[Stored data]
◆ ◆ ◆ ◆ ◆

(** C3, as the code has it.  In every monitoring cycle of every equipment
    the alerts of each pass are merged into one composite message for that
    pass: all raw threshold violations of the cycle into one message, all
    model-based anomalies of the cycle into another.  Each message is handed
    at most once to each configured channel, however many events it lists,
    and a pass without events hands over nothing.  The two passes are not
    merged with each other, and no exception leaves the cycle. *)
Theorem composite_alert_per_pass (cfg : Config) (sec_cfg : SecurityConfig)
    (gpio : bool) (inp : CycleInput) (equipment : Equipment) (w : World) :
  let out := snd (monitor_equipment cfg sec_cfg gpio inp equipment w) in
  let readings :=
    read_equipment_sensors (hardware inp) (cycle_now inp) equipment in
  exists thresholds anomalies,
    get_equipment_thresholds (eq_type equipment) = Ok thresholds
    /\ detect_anomalies thresholds (inference out) = Ok anomalies
    /\ raised out = None
    /\ raw_sends out
       = match raw_alerts cfg thresholds (sensors readings) with
         | [] => []
         | alerts =>
             dispatch (alert_channels equipment)
               ("Sensor Threshold Alert: " +:+ eq_name equipment)
               (compose_message "🚨 SENSOR THRESHOLD ALERT: " equipment alerts
                  (cycle_now inp))
         end
    /\ model_sends out
       = match anomalies with
         | [] => []
         | _ =>
             dispatch (alert_channels equipment)
               ("Anomaly: " +:+ eq_name equipment)
               (compose_message "🚨 ANOMALY DETECTED: " equipment
                  (map a_message anomalies) (cycle_now inp))
         end
    /\ (length (distinct_messages (raw_sends out)) <= 1)%nat
    /\ (length (distinct_messages (model_sends out)) <= 1)%nat
    /\ (length (raw_sends out) <= length (alert_channels equipment))%nat
    /\ (length (model_sends out) <= length (alert_channels equipment))%nat.
Proof.
  intros out readings.
  destruct (get_equipment_thresholds_ok (eq_type equipment))
    as (thresholds & ? & Hok & _).
  assert (Hnum : forall key, In key MODEL_THRESHOLD_KEYS ->
                             numeric_entry key thresholds = true).
  { intros key Hkey. by eapply thresholds_numeric. }
  subst out. unfold monitor_equipment. fold readings.
  destruct (lstm_step _ _ _ _) as [buffers submitted].
  set (results := (_ ++ _ ++ _)%list).
  destruct (detect_anomalies_ok thresholds results Hnum) as [anomalies Hdet].
  exists thresholds, anomalies.
  assert (Hmodel : check_anomaly_and_alert (cycle_now inp) equipment results
                   = Ok match anomalies with
                        | [] => []
                        | _ =>
                            dispatch (alert_channels equipment)
                              ("Anomaly: " +:+ eq_name equipment)
                              (compose_message "🚨 ANOMALY DETECTED: " equipment
                                 (map a_message anomalies) (cycle_now inp))
                        end).
  { unfold check_anomaly_and_alert. rewrite Hok. unfold_result.
    rewrite Hdet. by destruct anomalies. }
  assert (Hraw : try_except
                   (check_raw_sensor_thresholds cfg (cycle_now inp) equipment
                      readings) (fun _ => [])
                 = match raw_alerts cfg thresholds (sensors readings) with
                   | [] => []
                   | alerts =>
                       dispatch (alert_channels equipment)
                         ("Sensor Threshold Alert: " +:+ eq_name equipment)
                         (compose_message "🚨 SENSOR THRESHOLD ALERT: "
                            equipment alerts (cycle_now inp))
                   end).
  { unfold check_raw_sensor_thresholds. rewrite Hok. unfold_result.
    by destruct (raw_alerts cfg thresholds (sensors readings)). }
  rewrite Hmodel. cbn [snd inference raised raw_sends model_sends].
  rewrite Hraw.
  split; [exact Hok|]. split; [exact Hdet|]. split; [reflexivity|].
  split; [reflexivity|]. split; [reflexivity|].
  split; [|split; [|split]].
  - destruct (raw_alerts cfg thresholds (sensors readings));
      [rewrite distinct_messages_nil; simpl; lia
      |apply distinct_messages_dispatch].
  - destruct anomalies;
      [rewrite distinct_messages_nil; simpl; lia
      |apply distinct_messages_dispatch].
  - destruct (raw_alerts cfg thresholds (sensors readings));
      [simpl; lia|apply length_dispatch].
  - destruct anomalies; [simpl; lia|apply length_dispatch].
Qed.
(** sync-auto.mjs 184-189: the episodes of a season are collected by a
    [flatMap] over all the seasons of the anime entry; the inner
    [season] shadows the outer one. *)
Definition all_anime_episodes (anime : show_entry) : list trakt_episode :=
  match show_seasons anime with
  | Some ss =>
      flat_map (fun season =>
                  match season_episodes season with
                  | Some eps => map (episode_item anime) eps
                  | None => []
                  end) ss
  | None => []
  end.

(** sync-auto.mjs 182-190 *)
Definition map_anime_seasons (anime : show_entry) : list trakt_season :=
  match show_seasons anime with
  | Some ss =>
      filter has_episodes
        (map (fun season => {| se_number := season_number season;
                               se_episodes := all_anime_episodes anime |}) ss)
  | None => []
  end.

(** sync-auto.mjs 180-202 *)
Definition process_anime (t : traktObject) (anime : show_entry) : traktObject :=
  if negb (truthy (show_last_watched_at anime)) then t
  else
    let seasons := map_anime_seasons anime in
    if (0 <? List.length seasons)%nat then push_shows t (show_item anime seasons) else t.
Lemma reachable_no_duplicates_run :
  ∃ session,
    reachable (E := V8) lobby4 ∧
    lobby4 !! "abcdef" = Some session ∧
    Session.id session = "abcdef" ∧
    NoDup (id <$> Map_values (Session.users session)) ∧
    ∀ user, user ∈ Map_values (Session.users session) →
            NoDup (excludedUserIds user).
Proof.
  eexists.
  match goal with
  | |- _ ∧ ?look ∧ _ => assert (Hlook : look) by (vm_compute; reflexivity)
  end.
  split; [exact lobby4_reachable |]. split; [exact Hlook |].
  exact (reachable_no_duplicates (E := V8) _ _ _
           lobby4_reachable Hlook).
Defined.

Lemma rejected_request_changes_nothing_run :
  handle (E := V8) 0 (ToggleExclusion "abcdef" "a1" "a1")
    ("", "") lobby4 lucky
  = Some (lobby4, Respond (Fail 400 "Cannot exclude yourself"), lucky) ∧
  lobby4 = lobby4 ∧ lucky = lucky.
Proof.
  assert (Hhandle :
    handle (E := V8) 0 (ToggleExclusion "abcdef" "a1" "a1")
      ("", "") lobby4 lucky
    = Some (lobby4, Respond (Fail 400 "Cannot exclude yourself"), lucky))
    by (vm_compute; reflexivity).
  split; [exact Hhandle |].
  exact (rejected_request_changes_nothing (E := V8)
           _ _ _ _ _ _ _ _ _ Hhandle).
Defined.

Lemma result_is_permanent_run :
  let request := JoinSession "abcdef" (Some "Dave") in
  handle (E := V8) 1001 request ("d4", "") lobby7 lucky
    = Some (lobby8, Respond (UserJoined "d4"), lucky) ∧
  lobby7 !! "abcdef" = Some (room lobby7) ∧
  Session.assignments (room lobby7) = Some drawn ∧
  (∀ name, request = CreateSession name →
           falsy name = true ∨ String.substring 0 6 "d4" ≠ "abcdef") ∧
  ∃ session', lobby8 !! "abcdef" = Some session' ∧
              Session.assignments session' = Some drawn.
Proof.
  intros request.
  match goal with
  | |- ?run ∧ ?look ∧ ?res ∧ _ =>
      assert (Hrun : run) by (vm_compute; reflexivity);
      assert (Hlook : look) by (vm_compute; reflexivity);
      assert (Hres : res) by (vm_compute; reflexivity)
  end.
  assert (Hcreate : ∀ name, request = CreateSession name →
            falsy name = true ∨ String.substring 0 6 "d4" ≠ "abcdef")
    by (intros name [=]).
  split; [exact Hrun |]. split; [exact Hlook |]. split; [exact Hres |].
  split; [exact Hcreate |].
  exact (result_is_permanent (E := V8)
           _ _ _ _ _ _ _ _ _ _ _ Hrun Hlook Hres Hcreate).
Defined.
(** X3: while a delivery is under way the controller never turns to another
    order: a tick leaves the destination as it is, and the order number
    changes only to -1, when the delivery has succeeded. *)
Theorem X3_no_switch_while_delivering c w c' w' calls :
  EnRoute c -> Tick c w = Some (c', w', calls) ->
  CurrentDestination c' = CurrentDestination c /\
  (EnRoute c' -> CurrentOrderNumber c' = CurrentOrderNumber c) /\
  (Idle c' -> CurrentOrderNumber c' = -1 /\
              calls = [CallTryDeliverPizza (CurrentOrderNumber c)]).
Proof.
  unfold EnRoute, Idle. intros Hb H. apply Tick_path_sound in H.
  inversion H; subst; cbn [bDeliveringOrder CurrentOrderNumber CurrentDestination];
    try congruence.
  - repeat split; congruence.
  - destruct (lock_urgency_fields (GetDistanceToDestination w d) c) as (-> & -> & ->).
    repeat split; congruence.
  - repeat split; congruence.
Qed.

(** X4: the order an idle controller takes is a pending order, and the
    destination is the location of that order's house; the tick ends with
    the move towards it. *)
Theorem X4_taken_order_is_pending c w c' w' calls :
  Idle c -> Tick c w = Some (c', w', calls) -> EnRoute c' ->
  exists o p,
    In o (GetPizzaOrders w) /\
    CurrentOrderNumber c' = OrderNumber o /\
    index (GetHouseLocations w) (HouseNumber o) = Some p /\
    CurrentDestination c' = Some p /\
    (calls = [CallSetNewMoveDestination p] \/
     calls = [CallTryGrabPizza; CallSetNewMoveDestination p]).
Proof.
  unfold Idle, EnRoute. intros Hb H Hb'. apply Tick_path_sound in H.
  inversion H; subst; cbn [bDeliveringOrder set_terribleStatus] in *; try congruence;
    match goal with Hs : SelectOrder _ _ _ _ = Some _ |- _ =>
      apply SelectOrder_result in Hs as [Hin _] end;
    eexists _, _; repeat split; eauto.
Qed.

(** X5: with valid house numbers, an idle tick with pending orders returns,
    and it starts a delivery exactly when a pizza is in hand or the grab
    succeeds; otherwise the controller stays idle, with the order number and
    the destination it had, after the one failed grab. *)
Theorem X5_cargo_gate c w :
  Idle c -> GetPizzaOrders w <> [] -> valid_houses w ->
  exists c' w' calls,
    Tick c w = Some (c', w', calls) /\
    (EnRoute c' <-> pizza_available w) /\
    (Idle c' ->
     CurrentOrderNumber c' = CurrentOrderNumber c /\
     CurrentDestination c' = CurrentDestination c /\
     calls = [CallTryGrabPizza]).
Proof.
  intros Hidle HO Hvalid.
  destruct (Tick_defined c w) as [[[c' w'] calls] H].
  { unfold EnRoute, Idle in *. congruence. }
  { auto. }
  exists c', w', calls. split; [exact H|].
  unfold Idle, EnRoute, pizza_available in *. apply Tick_path_sound in H.
  inversion H; subst; cbn [bDeliveringOrder CurrentOrderNumber CurrentDestination
                           set_terribleStatus]; try congruence.
  - match goal with Hg : TryGrabPizza w = _ |- _ => rewrite Hg end. cbn [fst].
    split; [split|auto]; [congruence|]. intros [Ha|Hf]; congruence.
  - match goal with Hg : TryGrabPizza w = _ |- _ => rewrite Hg end. cbn [fst].
    split; [split|discriminate]; auto.
  - split; [split|discriminate]; auto.
Qed.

◆ ◆ ◆ ◆ ◆

EXERCISE PROMPT: Your reply should hold only the lines from the first line of the records through the one with "pass: all raw", reproduced word for word.

YOUR RESPONSE:
(** C3, as the code has it.  In every monitoring cycle of every equipment
    the alerts of each pass are merged into one composite message for that
    pass: all raw threshold violations of the cycle into one message, all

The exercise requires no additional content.